Based on these characteristics, mesenchymal stromal cells (MSCs)would, therefore, seem to be likely candidates as therapeutics for ARS. MSCs have been shown to be immune-privileged without the need for HLA matching even after repeat injections and have been documented to home specifically to radiation-injured tissues. In addition to reducing apoptosis, MSCs have been shown to secrete an abundance of therapeutic proteins, including anti-inflammatory and angiogenic cytokines and hematopoietic growth factors that are involved in the prevention and treatment of ARS by the reduction of inflammation and the support of angiogenesis. Additionally, MSCs have also been shown to promote hematopoietic recovery after lethal irradiation exposure.

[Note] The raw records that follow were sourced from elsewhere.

(** After enabling the limit, selecting "other" and typing -5, the state
    has a roll counter of 0 and a limit of -5: the counter exceeds the
    limit. *)
Lemma negative_limit_is_exceeded :
  ~ (forall w, reachable w -> JS.le (rolls (state w)) (maxRolls (state w)) = true).
Proof.
  intros H.
  destruct (run (mount sample_rng)
              [ToggleOptions; ToggleLimit; SelectMaxRolls "other";
               InputCustomMaxRolls (JS.Int (-5))]) as [w|] eqn:Hrun;
    [|vm_compute in Hrun; discriminate Hrun].
  assert (Hr : reachable w) by (exists sample_rng; eexists; exact Hrun).
  specialize (H w Hr).
  vm_compute in Hrun. injection Hrun as <-. vm_compute in H. discriminate H.
Qed.

(** ** Rolling *)

Section Agreement.

Variable F : gset nat.

Lemma reroll_rerolled (ds : list Die) (g : Rng) :
  rerolled F ds (reroll F ds g).1.
Proof.
  apply mapM_Forall2. intros d g'.
  destruct (bool_decide_reflect (id d ∈ F)) as [Hin|Hout].
  - cbn. repeat split; tauto.
  - unfold bind, ret. pose proof (random_face_lt g') as Hlt.
    destruct (random_face g') as [v g'']. cbn in *. repeat split; tauto.
Qed.

Lemma rerolled_agree (ds ds' : list Die) : rerolled F ds ds' -> agree F ds ds'.
Proof. intros H. eapply Forall2_impl; [exact H|]. cbn. tauto. Qed.

Lemma agree_refl (ds : list Die) : agree F ds ds.
Proof.
  apply Forall2_same_length_lookup_2; [reflexivity|]. now intros i d d' -> [= ->].
Qed.

Lemma agree_trans (ds1 ds2 ds3 : list Die) :
  agree F ds1 ds2 -> agree F ds2 ds3 -> agree F ds1 ds3.
Proof.
  intros H12. revert ds3. induction H12 as [|d1 d2 l1 l2 [Hid Hfr] _ IH];
    intros ds3 H23; inversion H23 as [|x d3 y l3 [Hid' Hfr'] Hrest]; subst;
    constructor; [|now apply IH].
  split; [congruence|]. intros Hin.
  rewrite <- (Hfr Hin). apply Hfr'. now rewrite Hid.
Qed.

Lemma reroll_agree (D ds : list Die) (g : Rng) :
  agree F D ds -> agree F D (reroll F ds g).1.
Proof.
  intros H. eapply agree_trans; [exact H|].
  apply rerolled_agree, reroll_rerolled.
Qed.

Lemma agree_ids (ds ds' : list Die) : agree F ds ds' -> map id ds' = map id ds.
Proof. induction 1 as [|d d' l l' [Hid _] _ IH]; simpl; congruence. Qed.

Lemma agree_lookup (ds ds' : list Die) (i : nat) (d : Die) :
  agree F ds ds' -> ds !! i = Some d -> id d ∈ F -> ds' !! i = Some d.
Proof.
  intros H Hd Hin. destruct (Forall2_lookup_l _ _ _ _ _ H Hd) as (d' & Hd' & _ & Hfr).
  now rewrite Hd', (Hfr Hin).
Qed.

Lemma agree_value_of (ds ds' : list Die) (j : nat) :
  agree F ds ds' -> j ∈ F -> value_of j ds' = value_of j ds.
Proof.
  intros H Hj. unfold value_of.
  induction H as [|d d' l l' [Hid Hfr] _ IH]; [reflexivity|].
  cbn [list_find]. rewrite Hid. destruct (decide (id d = j)) as [Heq|Hne].
  - cbn. rewrite Hfr; [reflexivity|]. now rewrite Heq.
  - destruct (list_find _ l') as [[k x]|], (list_find _ l) as [[k' x']|];
      cbn in *; congruence.
Qed.

End Agreement.

Lemma useEffect_timers (prev : State) (w : World) :
  timers (useEffect prev w) = timers w
  /\ next_timer (useEffect prev w) = next_timer w.
Proof.
  unfold useEffect. destruct (deps_changed prev (state w)); [|now split].
  split; apply applyRand_state.
Qed.

(** *** One roll, whatever else happens *)

Section PendingRoll.

Variables (t : nat) (D : list Die) (F : gset nat).

(** Until its own timeout fires, a pending roll keeps the dice and the
    frozen set it was started with, and its animation never touches a
    frozen die. *)
Lemma step_pending (w w' : World) (e : Event) :
  step w e = Some w' -> e <> TimeoutFires t ->
  pending t D F w -> pending t D F w'.
Proof.
  intros Hstep Hne (roll & Hl & HD & HF & HT & Hlt). unfold step in Hstep.
  destruct (handle e w) as [w1|] eqn:Hh; [|discriminate]. injection Hstep as <-.
  unfold pending. destruct (useEffect_timers (state w) w1) as [-> ->].
  assert (Hsame : timers w1 = timers w -> next_timer w1 = next_timer w ->
            pending t D F w1).
  { intros Ht Hn. exists roll. rewrite Ht, Hn. auto. }
  destruct e; cbn [handle] in Hh; case_guards Hh;
    try (injection Hh as <-; apply Hsame;
         first [reflexivity | apply applyRand_state]).
  - injection Hh as <-. clear Hsame. unfold rollDice.
    destruct (JS.ge _ _); [now exists roll|].
    exists roll. cbn. rewrite lookup_insert_ne by lia. repeat split; trivial. lia.
  - unfold rollingInterval in Hh.
    destruct (timers w !! t0) as [roll0|] eqn:Hl0; [|discriminate].
    destruct (reroll _ _ _) as [temp g] eqn:Hre. injection Hh as <-. cbn.
    destruct (decide (t0 = t)) as [->|Hd].
    + rewrite lookup_insert_eq. rewrite Hl in Hl0. injection Hl0 as <-.
      eexists. split; [reflexivity|]. cbn. repeat split; trivial.
      pose proof (reroll_agree F D (tempDice roll) (rng w) HT) as Ha.
      rewrite HF in Hre. now rewrite Hre in Ha.
    + rewrite lookup_insert_ne by exact Hd. now exists roll.
  - unfold rollTimeout in Hh.
    destruct (timers w !! t0) as [roll0|] eqn:Hl0; [|discriminate].
    destruct (reroll _ _ _) as [finalDice g]. injection Hh as <-. cbn.
    rewrite lookup_delete_ne by congruence. now exists roll.
Qed.

Lemma run_pending (es : list Event) :
  forall w w',
    run w es = Some w' -> TimeoutFires t ∉ es ->
    pending t D F w -> pending t D F w'.
Proof.
  induction es as [|e es IH]; intros w w' Hrun Hnot Hp.
  - now injection Hrun as <-.
  - cbn [run] in Hrun. destruct (step w e) as [w1|] eqn:Hstep; [|discriminate].
    apply not_elem_of_cons in Hnot as [Hne Hnot].
    eapply IH; [exact Hrun|exact Hnot|].
    eapply step_pending; [exact Hstep|congruence|exact Hp].
Qed.

(** The timeout of a pending roll fires and stores the dice of the roll
    rerolled. *)
Lemma timeout_pending (w : World) :
  pending t D F w ->
  exists w',
    step w (TimeoutFires t) = Some w'
    /\ dice (state w') = (reroll F D (rng w)).1
    /\ score (state w') = sum_of_faces (dice (state w'))
    /\ isRolling (state w') = false
    /\ timers w' !! t = None.
Proof.
  intros (roll & Hl & HD & HF & _). unfold step. cbn [handle]. unfold rollTimeout.
  rewrite Hl, HD, HF. destruct (reroll F D (rng w)) as [finalDice g].
  eexists. rewrite useEffect_unchanged by reflexivity.
  split; [reflexivity|]. cbn. split; [reflexivity|].
  split; [apply total_sum|]. split; [reflexivity|]. apply lookup_delete_eq.
Qed.
(** * Avatar: the procedural animator of the blackboard avatar

    A shallow embedding of the per-frame update [useFrame] of the
    [Avatar] component (components/Avatar.tsx) and of the part of its
    render tree that depends on the behavioural state.

    Numbers.  The component computes with JavaScript numbers.  A JavaScript
    number is modelled as a real number or one of the three special values
    [NaN], [+Infinity], [-Infinity]; the operators and the [Math] functions
    follow ECMAScript on the special values and are exact on the reals
    (rounding to binary64, overflow and the sign of zero are not
    represented).  Where a branch turns on a comparison at its threshold
    the last digits decide: the dead zone of the locomotion is given a
    second time, on binary64 numbers ([Binary64], on [spec_float] of the
    Standard Library), and the statements about it are made there.  At the
    other thresholds (the edge of the board, the distance at which the
    elbow angle leaves 0, the bounds a smoothing step can round past) the
    statements on the reals keep a margin, and a computation in [Binary64]
    shows what the rounding does inside it.

    three.js.  [Vector3] and [MathUtils.lerp] are modelled from their
    definitions in three.js.  The scene-graph transforms ([localToWorld],
    [worldToLocal], [lookAt]) are not modelled: the shoulder position they
    produce is an input of the frame, and the spine yaw and lean, which are
    computed from [worldToLocal], are left out of the animator state.

    The file has the definitions first: numbers, vectors, the component
    and the predicates of the statements; the properties follow. *)

From Stdlib Require Import Reals Lra Lia List Bool Arith String.
From Stdlib Require Import ZArith SpecFloat.
Import ListNotations.
(** * DIY-MOD browser extension: interception, adapters, correlation, markers

    A shallow embedding of the TypeScript sources of the extension's core
    pipeline, followed by the properties established about them.

    The embedding:
    - [JS]         : the fragment of JavaScript values and property access
                     the sources rely on (JSON trees, [undefined], throws).
    - [Str]        : the string methods they use.
    - [MarkerText] : utils/markers, the text marker codec.
    - [Reddit]     : the Reddit platform adapter.
    - [Intercept]  : the base, fetch and XHR interceptors.
    - [WS]         : the WebSocket connector.
    - [Markers]    : utils/markers, image interventions and deferred polling.
    - [Content]    : the content script's handler of intercepted requests,
                     the platform detector and the WebSocket/HTTP choice.
    - [Reconnect]  : the reconnection policy of the WebSocket connector.
    - [Service]    : content/services/interceptor, the adapter-driven fetch
                     interceptor.

    The properties: [ParseBoundary], [FetchFacts], [XhrFacts], [WSFacts],
    [MergePatch], [MarkerFacts], [TextFacts], [UrlFacts], [WaitFacts],
    [CorrelationFacts], [ContentFacts], [ReconnectFacts], [AdapterFacts],
    [SweepFacts], [ImageFacts], [ServiceFacts].

    Browser built-ins that are not part of the repository ([JSON.parse],
    [JSON.stringify], [new URL]) are Section variables; timers, messages and
    DOM events are the events of step functions, delivered in any order. *)

From Stdlib Require Import ZArith Lia Ascii String.
From stdpp Require Import base option list strings gmap pretty.

Open Scope string_scope.
Set Warnings "-register-all".
(** * illuTag: index store, tag dictionary, scan engine and retrieval filter

    A shallow embedding of the Python sources

      - [database_manager.py]   (class [DatabaseManager])
      - [dictionary_manager.py] (class [DictionaryManager])
      - [scanner_engine.py]     (class [ScanEngine])
      - [tag_processor.py]      (class [TagProcessor])
      - [app.py]                (the configuration, [search_images_wrapper]
                                 and the handlers of the gallery)

    followed by the properties of the specification that concern them.

    Conventions of the embedding.
      - A Python [str] is a [string] holding the bytes of its UTF-8
        encoding. Equality, [in], [startswith], [endswith] and the splitting
        at an ASCII separator are the same on the bytes as on the
        characters; [str.strip] and [str.split] go by characters and take
        the white space of Unicode; [str.lower] is an interface
        ([CaseMapping]), since it follows the Unicode character database.
      - A Python [float] is a binary64 primitive float.
      - A Python [set] of strings is a [gset string]; a Python [dict], whose
        iteration order is its insertion order, is an association list
        without repeated keys ([PyDict]).
      - SQLite is a pair of tables with the two [AUTOINCREMENT] counters; a
        connection carries the committed and the pending database, and any
        statement can raise [sqlite3.Error] (fault injection by the number of
        the call on the connection).
      - The file system, [os.path] and the tagging model are interfaces
        ([OsPath], [TagProcessor]); the clock and the faults of a scan come
        from an oracle.
      - What a function prints and the summaries it returns are values of an
        inductive type, one constructor for each format string. *)

From Stdlib Require Import ZArith String Ascii List Bool Lia Sorted Permutation.
From Stdlib Require Import Uint63 Floats.PrimFloat Floats.FloatOps Floats.SpecFloat.
From stdpp Require Import gmap strings list.

Local Open Scope string_scope.
Local Open Scope Z_scope.
Local Open Scope list_scope.

(** ** Python strings *)

Module PyStr.

(** [bool(s)] of a string: non-empty. *)
Definition truthy (s : string) : bool :=
  match s with
  | EmptyString => false
  | String _ _ => true
  end.

(** [s.lower()] on the letters A to Z. The scan tests file extensions with
    it; on whether a text ends with [.jpg], [.jpeg], [.png] or [.gif] it
    agrees with [str.lower]. *)
Definition lower_char (c : ascii) : ascii :=
  let n := N_of_ascii c in
  if ((65 <=? n) && (n <=? 90))%N then ascii_of_N (n + 32) else c.

Fixpoint lower (s : string) : string :=
  match s with
  | EmptyString => EmptyString
  | String c s' => String (lower_char c) (lower s')
  end.

(** A continuation byte of UTF-8: [10xxxxxx]. *)
Definition continuation (c : ascii) : bool :=
  let n := N_of_ascii c in ((128 <=? n) && (n <? 192))%N.

(** The text goes on with a continuation byte. *)
Definition continues (s : string) : bool :=
  match s with
  | EmptyString => false
  | String d _ => continuation d
  end.

(** The characters of a text: every byte that is no continuation byte, with
    the continuation bytes that follow it. *)
Fixpoint chars (s : string) : list string :=
  match s with
  | EmptyString => []
  | String c s' =>
      match chars s' with
      | ch :: rest =>
          if continues s' then String c ch :: rest
          else String c EmptyString :: ch :: rest
      | [] => [String c EmptyString]
      end
  end.

(** [''.join(l)] *)
Fixpoint join (l : list string) : string :=
  match l with
  | [] => EmptyString
  | ch :: l' => ch +:+ join l'
  end.

(** The UTF-8 encoding of a code point below U+10000. *)
Definition utf8 (cp : N) : string :=
  if (cp <? 128)%N then String (ascii_of_N cp) EmptyString
  else if (cp <? 2048)%N
  then String (ascii_of_N (192 + cp / 64))
         (String (ascii_of_N (128 + cp mod 64)) EmptyString)
  else String (ascii_of_N (224 + cp / 4096))
         (String (ascii_of_N (128 + (cp / 64) mod 64))
            (String (ascii_of_N (128 + cp mod 64)) EmptyString)).

(** The code points of white space, as [str.isspace], [str.strip] and
    [str.split] take it: U+0009 to U+000D, U+001C to U+0020, U+0085, U+00A0,
    U+1680, U+2000 to U+200A, U+2028, U+2029, U+202F, U+205F and U+3000. *)
Definition whitespace : list N :=
  [9; 10; 11; 12; 13; 28; 29; 30; 31; 32; 133; 160; 5760;
   8192; 8193; 8194; 8195; 8196; 8197; 8198; 8199; 8200; 8201; 8202;
   8232; 8233; 8239; 8287; 12288]%N.

(** [ch.isspace()] of a character. *)
Definition is_space (ch : string) : bool :=
  existsb (String.eqb ch) (map utf8 whitespace).

Fixpoint lstrip_chars (l : list string) : list string :=
  match l with
  | [] => []
  | ch :: l' => if is_space ch then lstrip_chars l' else l
  end.

Fixpoint rstrip_chars (l : list string) : list string :=
  match l with
  | [] => []
  | ch :: l' => if forallb is_space l then [] else ch :: rstrip_chars l'
  end.

Definition lstrip (s : string) : string := join (lstrip_chars (chars s)).

Definition rstrip (s : string) : string := join (rstrip_chars (chars s)).

(** [s.strip()] *)
Definition strip (s : string) : string :=
  join (rstrip_chars (lstrip_chars (chars s))).

Fixpoint rev_onto (s acc : string) : string :=
  match s with
  | EmptyString => acc
  | String c s' => rev_onto s' (String c acc)
  end.

Definition rev (s : string) : string := rev_onto s EmptyString.

(** [s.startswith(p)] *)
Fixpoint startswith (s p : string) : bool :=
  match p, s with
  | EmptyString, _ => true
  | String _ _, EmptyString => false
  | String a p', String b s' => if Ascii.eqb a b then startswith s' p' else false
  end.

(** [s.endswith(p)] *)
Definition endswith (s p : string) : bool := startswith (rev s) (rev p).

(** [s.endswith(t)] for a tuple [t] of suffixes. *)
Definition endswith_any (s : string) (t : list string) : bool :=
  existsb (endswith s) t.

(** [needle in hay] *)
Fixpoint contains (hay needle : string) : bool :=
  startswith hay needle ||
  match hay with
  | EmptyString => false
  | String _ hay' => contains hay' needle
  end.

(** [s.replace(",", " ")] *)
Fixpoint replace_comma (s : string) : string :=
  match s with
  | EmptyString => EmptyString
  | String c s' =>
      String (if Ascii.eqb c "," then " "%char else c) (replace_comma s')
  end.

(** [s.split()] on the characters of a text: the maximal runs of characters
    that are no white space. [cur] is the run being read, reversed. *)
Fixpoint split_from (cur : list string) (l : list string) : list string :=
  match l with
  | [] =>
      match cur with
      | [] => []
      | _ :: _ => [join (List.rev cur)]
      end
  | ch :: l' =>
      if is_space ch
      then match cur with
           | [] => split_from [] l'
           | _ :: _ => join (List.rev cur) :: split_from [] l'
           end
      else split_from (ch :: cur) l'
  end.

(** [s.split()] *)
Definition split (s : string) : list string := split_from [] (chars s).

(** The shape of a character: a byte that is no continuation byte comes
    first ([led]); it is not empty and every byte after the first is a
    continuation byte ([continued]). *)
Definition led (ch : string) : bool :=
  match ch with
  | EmptyString => false
  | String c _ => negb (continuation c)
  end.

Definition continued (ch : string) : bool :=
  match ch with
  | EmptyString => false
  | String _ t => forallb continuation (list_ascii_of_string t)
  end.

End PyStr.

(** ** Python floats *)

Module PyFloat.

(** [lo <= x <= hi] *)
Definition between (lo x hi : float) : bool :=
  PrimFloat.leb lo x && PrimFloat.leb x hi.

(** [int(x)]: truncation toward zero of a finite float. *)
Definition to_int (x : float) : Z :=
  match Prim2SF x with
  | S754_finite s m e =>
      let v := if 0 <=? e then Z.pos m * 2 ^ e else Z.pos m / 2 ^ (- e) in
      if s then - v else v
  | _ => 0
  end.

(** [float(n)] for the counters of a scan (exact below 2^53). *)
Definition of_nat (n : nat) : float :=
  PrimFloat.of_uint63 (Uint63.of_Z (Z.of_nat n)).

(** [int((a / b) * 100)] *)
Definition percent (a b : nat) : Z :=
  to_int (PrimFloat.mul (PrimFloat.div (of_nat a) (of_nat b)) 100%float).

End PyFloat.

(** ** Python dictionaries (insertion ordered) *)

Module PyDict.

Section Dict.
Context {K V : Type} `{EqDecision K}.

(** [k in d] *)
Fixpoint mem (k : K) (d : list (K * V)) : bool :=
  match d with
  | [] => false
  | (k', _) :: d' => if decide (k = k') then true else mem k d'
  end.

(** [d.get(k)] *)
Fixpoint get (k : K) (d : list (K * V)) : option V :=
  match d with
  | [] => None
  | (k', v) :: d' => if decide (k = k') then Some v else get k d'
  end.

(** [d[k] = v]: an existing key keeps its place, a new one goes last. *)
Fixpoint set (k : K) (v : V) (d : list (K * V)) : list (K * V) :=
  match d with
  | [] => [(k, v)]
  | (k', v') :: d' =>
      if decide (k = k') then (k', v) :: d' else (k', v') :: set k v d'
  end.

(** [d[k] = f(d[k])] on an existing key (in-place update of the value). *)
Fixpoint update (k : K) (f : V -> V) (d : list (K * V)) : list (K * V) :=
  match d with
  | [] => []
  | (k', v') :: d' =>
      if decide (k = k') then (k', f v') :: d' else (k', v') :: update k f d'
  end.

(** [list(d.keys())], [list(d.values())] *)
Definition keys (d : list (K * V)) : list K := map fst d.
Definition values (d : list (K * V)) : list V := map snd d.

End Dict.

End PyDict.

(** ** Python calls *)

(** What a Python call gives back: a value, or an exception the callee does
    not catch. *)
Inductive returned (A : Type) : Type :=
| Return (a : A)
| Raise.
Arguments Return {A} a.
Arguments Raise {A}.

(** [bool(l)] of a list: non-empty. *)
Definition nonempty {A} (l : list A) : bool :=
  match l with
  | [] => false
  | _ :: _ => true
  end.

(** ** The operating system and the tagging model *)

(** [os.path] and [os.walk] as the scan engine, the store and the retrieval
    code use them. [walk folder] lists the [(root, files)] pairs [os.walk]
    yields, in its order. *)
Class OsPath := {
  isdir : string -> bool;
  walk : string -> list (string * list string);
  path_join : string -> string -> string;
  normpath : string -> string;
  basename : string -> string
}.

(** [str.lower()], which follows the Unicode character database. *)
Class CaseMapping := {
  str_lower : string -> string
}.

(** ** database_manager.py *)

Module DatabaseManager.

(** Table [images]. *)
Module IMAGES.
Record row := {
  image_id : Z;
  file_path : string;
  date_scanned : string;
  is_favorite : Z
}.
End IMAGES.

(** Table [tags]. *)
Module TAGS.
Record row := {
  tag_id : Z;
  image_id : Z;
  tag_name : string;
  score : float
}.
End TAGS.

(** The database file: both tables and the [sqlite_sequence] entries of their
    [AUTOINCREMENT] keys. *)
Record database := {
  images : list IMAGES.row;
  tags : list TAGS.row;
  images_seq : Z;
  tags_seq : Z
}.

(** The database [_initialize_db_structure] creates. *)
Definition empty_database : database :=
  {| images := []; tags := []; images_seq := 0; tags_seq := 0 |}.

(** A tag as Python passes it around: [{"tag_name": ..., "score": ...}]. *)
Record tag := { tag_name : string; score : float }.

(** An image as [get_all_indexed_images] returns it. *)
Record image := {
  image_id : Z;
  file_path : string;
  is_favorite : bool;
  tags_of : list tag
}.

(** *** Connections and transactions *)

(** A connection: the database as committed, the database as the open
    transaction sees it, the number of calls made on the connection so far
    (opening it is call 0), and the call that raises [sqlite3.Error], if any. *)
Record connection := {
  committed : database;
  pending : database;
  calls : nat;
  fault : option nat
}.

Inductive outcome (A : Type) : Type :=
| Done (a : A) (c : connection)
| SqliteError (c : connection)
| OtherError (c : connection).
Arguments Done {A} a c.
Arguments SqliteError {A} c.
Arguments OtherError {A} c.

Definition action (A : Type) : Type := connection -> outcome A.

Definition ret {A} (a : A) : action A := fun c => Done a c.

Definition bind {A B} (m : action A) (k : A -> action B) : action B :=
  fun c =>
    match m c with
    | Done a c' => k a c'
    | SqliteError c' => SqliteError c'
    | OtherError c' => OtherError c'
    end.

Notation "x <- m ;; k" := (bind m (fun x => k))
  (at level 100, m at next level, right associativity).
Notation "m ;;; k" := (bind m (fun _ => k))
  (at level 100, right associativity).

Definition tick (c : connection) : connection :=
  {| committed := committed c; pending := pending c;
     calls := S (calls c); fault := fault c |}.

Definition faulty (c : connection) : bool :=
  bool_decide (fault c = Some (calls c)).

(** [cursor.execute(stmt)]: the statement runs on the pending database, or
    raises and leaves it as it was. *)
Definition execute {A} (stmt : database -> A * database) : action A :=
  fun c =>
    if faulty c then SqliteError (tick c)
    else
      let '(a, db) := stmt (pending c) in
      Done a {| committed := committed c; pending := db;
                calls := S (calls c); fault := fault c |}.

(** [cursor.executemany(stmt, rows)]: one row after the other; a row that
    raises leaves the rows before it in the pending database. *)
Fixpoint executemany {X} (stmt : X -> database -> unit * database)
    (rows : list X) : action unit :=
  match rows with
  | [] => ret tt
  | x :: rows' => execute (stmt x) ;;; executemany stmt rows'
  end.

With these attributes, it is no surprise that MSCs have proved to be effective in animal studies of ARS2, leading to governmental funding to expand the research and development of MSCs for this indication. One of the more recently discovered sources of MSCs that seems to be highly appropriate is the placenta. The placenta is essentially medical waste with a ubiquitous supply. Moreover, placental cells can be easily and inexpensively expanded ex vivo, and be made available as an allogeneic “off-the-shelf” product.
As with bone marrow-derived MSCs, placental-derived MSCs have been shown to possess favorable hypo-immunogenic properties, act via the secretion of anti-inflammatory and angiogenic factors, and potentially provide greater healing powers than older tissue sources. While ARS animal trials are still ongoing, early results have demonstrated that placental-derived MSCs enhance the engraftment of hematopoietic stem cells (HSCs) contained in cord blood when the MSCs and cord blood are administered concurrently. This would allow ARS patients to obtain cells for therapy immediately after exposure, as well as potentially use cells along with cord blood at a later date to repopulate the bone marrow if necessary.